▸ **Assignment**
Restate verbatim the span of lines below between the line with "Definition is_terminate (c" and the line with "(** C1 as the", including those two lines, and only that span.
-- Data extract follows --
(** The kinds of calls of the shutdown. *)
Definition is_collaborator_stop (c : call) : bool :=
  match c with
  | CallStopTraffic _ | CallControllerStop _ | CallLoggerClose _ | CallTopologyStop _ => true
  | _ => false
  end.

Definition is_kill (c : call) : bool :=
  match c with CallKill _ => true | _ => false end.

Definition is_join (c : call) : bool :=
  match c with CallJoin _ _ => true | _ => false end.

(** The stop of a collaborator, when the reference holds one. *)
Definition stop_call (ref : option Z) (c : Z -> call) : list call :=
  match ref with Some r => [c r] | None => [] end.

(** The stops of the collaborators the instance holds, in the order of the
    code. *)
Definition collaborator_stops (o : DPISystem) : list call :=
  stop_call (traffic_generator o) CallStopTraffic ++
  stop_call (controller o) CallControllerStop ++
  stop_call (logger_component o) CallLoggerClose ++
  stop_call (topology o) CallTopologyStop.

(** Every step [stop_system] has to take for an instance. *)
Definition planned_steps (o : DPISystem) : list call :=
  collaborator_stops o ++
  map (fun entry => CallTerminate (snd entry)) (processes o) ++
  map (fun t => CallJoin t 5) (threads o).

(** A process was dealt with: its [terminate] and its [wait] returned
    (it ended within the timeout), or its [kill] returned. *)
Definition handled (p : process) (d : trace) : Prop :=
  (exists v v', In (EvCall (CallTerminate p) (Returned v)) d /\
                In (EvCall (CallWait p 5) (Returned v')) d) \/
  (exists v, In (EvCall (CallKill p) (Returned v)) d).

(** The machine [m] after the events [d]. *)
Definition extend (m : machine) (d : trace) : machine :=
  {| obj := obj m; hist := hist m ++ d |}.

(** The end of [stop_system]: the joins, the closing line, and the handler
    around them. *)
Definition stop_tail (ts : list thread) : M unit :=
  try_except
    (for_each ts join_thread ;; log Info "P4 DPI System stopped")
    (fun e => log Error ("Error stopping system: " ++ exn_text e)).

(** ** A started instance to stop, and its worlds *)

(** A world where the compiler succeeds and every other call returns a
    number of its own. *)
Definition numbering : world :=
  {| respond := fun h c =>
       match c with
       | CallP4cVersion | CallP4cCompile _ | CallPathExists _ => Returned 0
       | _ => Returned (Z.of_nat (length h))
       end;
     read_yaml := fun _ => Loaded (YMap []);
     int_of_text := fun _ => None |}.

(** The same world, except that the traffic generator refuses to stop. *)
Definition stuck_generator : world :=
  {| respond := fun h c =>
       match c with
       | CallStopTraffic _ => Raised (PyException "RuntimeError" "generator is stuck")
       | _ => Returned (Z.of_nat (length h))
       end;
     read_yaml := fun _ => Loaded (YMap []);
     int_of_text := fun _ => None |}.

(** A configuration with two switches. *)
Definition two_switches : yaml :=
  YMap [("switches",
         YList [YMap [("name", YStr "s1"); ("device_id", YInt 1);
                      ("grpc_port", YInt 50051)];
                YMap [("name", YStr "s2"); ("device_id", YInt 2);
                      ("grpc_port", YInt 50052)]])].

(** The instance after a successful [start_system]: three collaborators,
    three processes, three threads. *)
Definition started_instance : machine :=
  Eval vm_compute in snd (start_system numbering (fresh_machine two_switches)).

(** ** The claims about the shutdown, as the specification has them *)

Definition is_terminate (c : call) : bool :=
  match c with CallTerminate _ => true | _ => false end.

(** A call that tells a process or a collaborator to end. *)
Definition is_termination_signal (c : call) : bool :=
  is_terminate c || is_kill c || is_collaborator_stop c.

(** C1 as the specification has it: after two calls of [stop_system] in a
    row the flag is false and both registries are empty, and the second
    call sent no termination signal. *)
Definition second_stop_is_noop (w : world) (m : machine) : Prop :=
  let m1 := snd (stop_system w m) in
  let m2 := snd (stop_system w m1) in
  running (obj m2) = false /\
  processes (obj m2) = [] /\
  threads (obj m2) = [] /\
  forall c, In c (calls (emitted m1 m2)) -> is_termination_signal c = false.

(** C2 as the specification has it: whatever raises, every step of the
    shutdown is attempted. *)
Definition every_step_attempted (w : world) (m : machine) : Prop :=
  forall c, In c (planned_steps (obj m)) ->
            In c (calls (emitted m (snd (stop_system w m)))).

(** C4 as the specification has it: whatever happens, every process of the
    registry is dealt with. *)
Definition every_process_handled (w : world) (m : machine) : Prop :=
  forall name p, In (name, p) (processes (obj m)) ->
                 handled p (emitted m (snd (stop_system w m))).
-- Data extract concluded --
-- Data extract follows --
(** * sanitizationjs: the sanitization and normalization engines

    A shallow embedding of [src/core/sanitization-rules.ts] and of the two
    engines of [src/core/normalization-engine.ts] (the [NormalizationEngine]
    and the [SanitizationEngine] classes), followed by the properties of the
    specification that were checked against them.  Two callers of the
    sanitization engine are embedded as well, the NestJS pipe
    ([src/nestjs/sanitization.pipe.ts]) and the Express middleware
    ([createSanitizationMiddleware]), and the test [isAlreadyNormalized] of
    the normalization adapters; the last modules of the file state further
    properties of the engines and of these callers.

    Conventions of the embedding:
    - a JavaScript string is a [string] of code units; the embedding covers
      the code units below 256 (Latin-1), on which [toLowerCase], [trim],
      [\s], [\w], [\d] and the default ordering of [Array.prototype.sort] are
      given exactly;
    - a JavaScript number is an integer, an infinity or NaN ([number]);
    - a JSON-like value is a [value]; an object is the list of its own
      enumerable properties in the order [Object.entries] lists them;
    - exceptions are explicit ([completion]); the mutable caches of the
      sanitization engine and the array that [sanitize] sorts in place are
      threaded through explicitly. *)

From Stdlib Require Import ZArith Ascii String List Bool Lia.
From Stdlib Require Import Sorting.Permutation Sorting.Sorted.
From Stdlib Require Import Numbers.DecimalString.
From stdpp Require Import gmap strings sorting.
-- Data extract concluded --
▸ **Reply**
Definition is_terminate (c : call) : bool :=
  match c with CallTerminate _ => true | _ => false end.

(** A call that tells a process or a collaborator to end. *)
Definition is_termination_signal (c : call) : bool :=
  is_terminate c || is_kill c || is_collaborator_stop c.

(** C1 as the specification has it: after two calls of [stop_system] in a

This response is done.